* **Your goal**
When you reach the line containing "#[export] Instance IndexFooter_Packed" in the records below, start copying exactly, and stop once you have copied the line containing "ir_chunk_id : Z;".

* **Provided records**
(* ===== verification/PageFormat.v ===== *)
(** * Pages: the structures in the files

    [storage/magic.h], the packed structures of [storage/pages/index.h],
    [storage/pages/page.h], [storage/chunk.h] and [stat.h], and their bytes in a
    file.  A structure is described by the widths of its fields ([Packed]); what
    is written is read back whenever every field is in its range. *)

From Stdlib Require Import ZArith Lia.
From stdpp Require Import base numbers list.
From S2P Require Import Prelude Float64 Meas Bloom Stat StdSort Chunk.

Local Open Scope Z_scope.

Definition MAGIC_NUMBER_DARIADB : Z := 0x2E62646169726164.
Definition MAGIC_NUMBER_INDEXFTR : Z := 0xAA.
Definition MAGIC_NUMBER_PAGEFTR : Z := 0x55.

(** ** Packed structures *)

Fixpoint struct_bytes (ws : list nat) (vs : list Z) : list Z :=
  match ws, vs with
  | w :: ws, v :: vs => to_le w v ++ struct_bytes ws vs
  | _, _ => []
  end.

Fixpoint struct_fields (ws : list nat) (bs : list Z) : list Z :=
  match ws with
  | [] => []
  | w :: ws => of_le (take w bs) :: struct_fields ws (drop w bs)
  end.

Definition in_width (w : nat) (v : Z) : Prop := 0 <= v < 256 ^ Z.of_nat w.

Class Packed (A : Type) := {
  layout : list nat;
  fields : A → list Z;
  of_fields : list Z → A;
  of_fields_fields : ∀ a, of_fields (fields a) = a;
  length_fields : ∀ a, length (fields a) = length layout;
}.

Section Packed.
Context {A : Type} `{!Packed A}.

Definition size_of : nat := sum_list layout.
Definition bytes_of (a : A) : list Z := struct_bytes layout (fields a).
Definition of_bytes (bs : list Z) : A := of_fields (struct_fields layout bs).
Definition in_range (a : A) : Prop := Forall2 in_width layout (fields a).

Lemma length_bytes_of a : length (bytes_of a) = size_of.
Proof.
  unfold bytes_of, size_of. pose proof (length_fields a) as Hl. revert Hl.
  generalize (fields a). induction layout as [|w ws IH]; intros [|v vs] Hl; try done.
  cbn [struct_bytes]. rewrite length_app, length_to_le. cbn. f_equal. apply IH. by injection Hl.
Qed.

Lemma struct_roundtrip ws vs rest :
  Forall2 in_width ws vs → struct_fields ws (struct_bytes ws vs ++ rest) = vs.
Proof.
  induction 1 as [|w v ws vs Hv _ IH]; [done|]. cbn [struct_bytes struct_fields].
  rewrite <- app_assoc, take_app_length', drop_app_length' by (by rewrite length_to_le).
  by rewrite IH, of_to_le_small.
Qed.

Lemma of_bytes_of a rest : in_range a → of_bytes (bytes_of a ++ rest) = a.
Proof.
  intros Ha. unfold of_bytes, bytes_of. by rewrite struct_roundtrip, of_fields_fields.
Qed.

(** [fread(p, sizeof(A), n, file)] from the start: the whole structures. *)
Fixpoint fread (n : nat) (bs : list Z) : list A :=
  match n with
  | O => []
  | S n =>
    if (length bs <? size_of)%nat then []
    else of_bytes bs :: fread n (drop size_of bs)
  end.

Lemma fread_structs l rest :
  Forall in_range l → fread (length l) (concat (bytes_of <$> l) ++ rest) = l.
Proof.
  induction 1 as [|a l Ha _ IH]; [done|].
  change (concat (bytes_of <$> a :: l)) with (bytes_of a ++ concat (bytes_of <$> l)).
  rewrite <- app_assoc. cbn [length fread]. rewrite length_app, length_bytes_of.
  rewrite (proj2 (Nat.ltb_ge _ _)) by lia.
  rewrite of_bytes_of, drop_app_length' by (done || by rewrite length_bytes_of). by rewrite IH.
Qed.

(** The structure at the end of a file; [None] when the file is too short. *)
Definition read_tail (bs : list Z) : option A :=
  if (length bs <? size_of)%nat then None else Some (of_bytes (drop (length bs - size_of) bs)).

Lemma read_tail_bytes bs a : in_range a → read_tail (bs ++ bytes_of a) = Some a.
Proof.
  intros Ha. unfold read_tail. rewrite length_app, length_bytes_of.
  rewrite (proj2 (Nat.ltb_ge _ _)) by lia. rewrite drop_app_length' by lia.
  rewrite <- (app_nil_r (bytes_of a)). by rewrite of_bytes_of.
Qed.
End Packed.

#[global] Arguments size_of A {_} : assert.

(** ** Statistics and chunk headers *)

Definition stat_layout : list nat := [8; 8; 4; 8; 8; 8; 8]%nat.
Definition stat_fields (st : Statistic) : list Z :=
  [minTime st; maxTime st; count st; flag_bloom st; minValue st; maxValue st; sum st].

(** [MeasData::id] is never set and never read; its bytes are zero here. *)
#[export] Instance ChunkHeader_Packed : Packed ChunkHeader.t.
Proof.
  refine {|
    layout := ([8; 4] ++ [4; 8; 8; 4] ++ [4; 8; 8; 4] ++ [4; 4; 4; 8] ++ stat_layout ++ [1])%nat;
    fields h :=
      let f := ChunkHeader.data_first h in
      let l := ChunkHeader.data_last h in
      [ChunkHeader.id h; ChunkHeader.meas_id h] ++
      [0; d_time f; d_value f; d_flag f] ++ [0; d_time l; d_value l; d_flag l] ++
      [ChunkHeader.bw_pos h; ChunkHeader.size h; ChunkHeader.crc h; ChunkHeader.offset_in_page h] ++
      stat_fields (ChunkHeader.stat h) ++ [ChunkHeader.is_sorted h];
    of_fields l :=
      match l with
      | [i; mi; _; ft; fv; ff; _; lt; lv; lf; bp; sz; crc; off; t1; t2; n; fb; v1; v2; sm; srt] =>
        ChunkHeader.mk i mi (mkMeasData ft fv ff) (mkMeasData lt lv lf) bp sz crc off
          (mkStatistic t1 t2 n fb v1 v2 sm) srt
      | _ => ChunkHeader.zero
      end
  |}.
  - by intros [? ? [] [] ? ? ? ? [] ?].
  - done.
Defined.

(** ** The index file *)

Record IndexFooter := mkIndexFooter {
  if_magic_number : Z;
  if_is_sorted : Z;
  if_target_id : Z;
  if_stat : Statistic;
  if_recs_count : Z;
  if_level : Z;
  if_parent_offset : Z;
  if_ftr_end : Z;
}.

Definition IndexFooter_init : IndexFooter :=
  mkIndexFooter MAGIC_NUMBER_DARIADB 0 0 Statistic_empty 0 0 0 MAGIC_NUMBER_INDEXFTR.

(** A footer of zero bytes. *)
Definition IndexFooter_zero : IndexFooter :=
  mkIndexFooter 0 0 0 (mkStatistic 0 0 0 0 0 0 0) 0 0 0 0.

Definition IndexFooter_check (f : IndexFooter) : bool :=
  if negb (if_parent_offset f =? 0) then false
  else if negb (if_magic_number f =? MAGIC_NUMBER_DARIADB) then false
  else if negb (if_ftr_end f =? MAGIC_NUMBER_INDEXFTR) then false
  else true.

#[export] Instance IndexFooter_Packed : Packed IndexFooter.
Proof.
  refine {|
    layout := ([8; 1; 4] ++ stat_layout ++ [8; 2; 8; 1])%nat;
    fields f :=
      [if_magic_number f; if_is_sorted f; if_target_id f] ++ stat_fields (if_stat f) ++
      [if_recs_count f; if_level f; if_parent_offset f; if_ftr_end f];
    of_fields l :=
      match l with
      | [mg; srt; i; t1; t2; n; fb; v1; v2; sm; rc; lv; po; fe] =>
        mkIndexFooter mg srt i (mkStatistic t1 t2 n fb v1 v2 sm) rc lv po fe
      | _ => IndexFooter_zero
      end
  |}.
  - by intros [? ? ? [] ? ? ? ?].
  - done.
Defined.

Record IndexReccord := mkIndexReccord {
  ir_target_id : Z;
  ir_chunk_id : Z;
  ir_offset : Z;
  ir_stat : Statistic;
}.

#[export] Instance IndexReccord_Packed : Packed IndexReccord.
Proof.
  refine {|
    layout := ([8; 8; 8] ++ stat_layout)%nat;
    fields r := [ir_target_id r; ir_chunk_id r; ir_offset r] ++ stat_fields (ir_stat r);
    of_fields l :=
      match l with
      | [i; c; o; t1; t2; n; fb; v1; v2; sm] =>
        mkIndexReccord i c o (mkStatistic t1 t2 n fb v1 v2 sm)
      | _ => mkIndexReccord 0 0 0 Statistic_empty
      end
  |}.
  - by intros [? ? ? []].
  - done.
Defined.

(** ** The page file *)

Record PageFooter := mkPageFooter {
  pf_magic_dariadb : Z;
  pf_addeded_chunks : Z;
  pf_filesize : Z;
  pf_stat : Statistic;
  pf_max_chunk_id : Z;
  pf_level : Z;
  pf_parent_offset : Z;
  pf_ftr_end : Z;
}.

(** The constructor sets [max_chunk_id] to its argument and then to 0. *)
Definition PageFooter_make (lvl chunk_id : Z) : PageFooter :=
  mkPageFooter MAGIC_NUMBER_DARIADB 0 0 Statistic_empty 0 lvl 0 MAGIC_NUMBER_PAGEFTR.

Definition PageFooter_zero : PageFooter :=
  mkPageFooter 0 0 0 (mkStatistic 0 0 0 0 0 0 0) 0 0 0 0.

Definition PageFooter_check (f : PageFooter) : bool :=
  if negb (pf_parent_offset f =? 0) then false
  else if negb (pf_magic_dariadb f =? MAGIC_NUMBER_DARIADB) then false
  else if negb (pf_ftr_end f =? MAGIC_NUMBER_PAGEFTR) then false
  else true.

#[export] Instance PageFooter_Packed : Packed PageFooter.
Proof.
  refine {|
    layout := ([8; 4; 8] ++ stat_layout ++ [8; 2; 8; 1])%nat;
    fields f :=
      [pf_magic_dariadb f; pf_addeded_chunks f; pf_filesize f] ++ stat_fields (pf_stat f) ++
      [pf_max_chunk_id f; pf_level f; pf_parent_offset f; pf_ftr_end f];
    of_fields l :=
      match l with
      | [mg; ac; fz; t1; t2; n; fb; v1; v2; sm; mc; lv; po; fe] =>
        mkPageFooter mg ac fz (mkStatistic t1 t2 n fb v1 v2 sm) mc lv po fe
      | _ => PageFooter_zero
      end
  |}.
  - by intros [? ? ? [] ? ? ? ?].
  - done.
Defined.

(** ** Ranges *)

Lemma stat_in_width st : stat_wf st → Forall2 in_width stat_layout (stat_fields st).
Proof.
  intros [H1 H2 H3 H4 H5 H6 H7]. unfold is_time, is_value in *.
  repeat constructor; unfold in_width; cbn [Z.of_nat]; lia.
Qed.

* **Task output**
#[export] Instance IndexFooter_Packed : Packed IndexFooter.
Proof.
  refine {|
    layout := ([8; 1; 4] ++ stat_layout ++ [8; 2; 8; 1])%nat;
    fields f :=
      [if_magic_number f; if_is_sorted f; if_target_id f] ++ stat_fields (if_stat f) ++
      [if_recs_count f; if_level f; if_parent_offset f; if_ftr_end f];
    of_fields l :=
      match l with
      | [mg; srt; i; t1; t2; n; fb; v1; v2; sm; rc; lv; po; fe] =>
        mkIndexFooter mg srt i (mkStatistic t1 t2 n fb v1 v2 sm) rc lv po fe
      | _ => IndexFooter_zero
      end
  |}.
  - by intros [? ? ? [] ? ? ? ?].
  - done.
Defined.

Record IndexReccord := mkIndexReccord {
  ir_target_id : Z;
  ir_chunk_id : Z;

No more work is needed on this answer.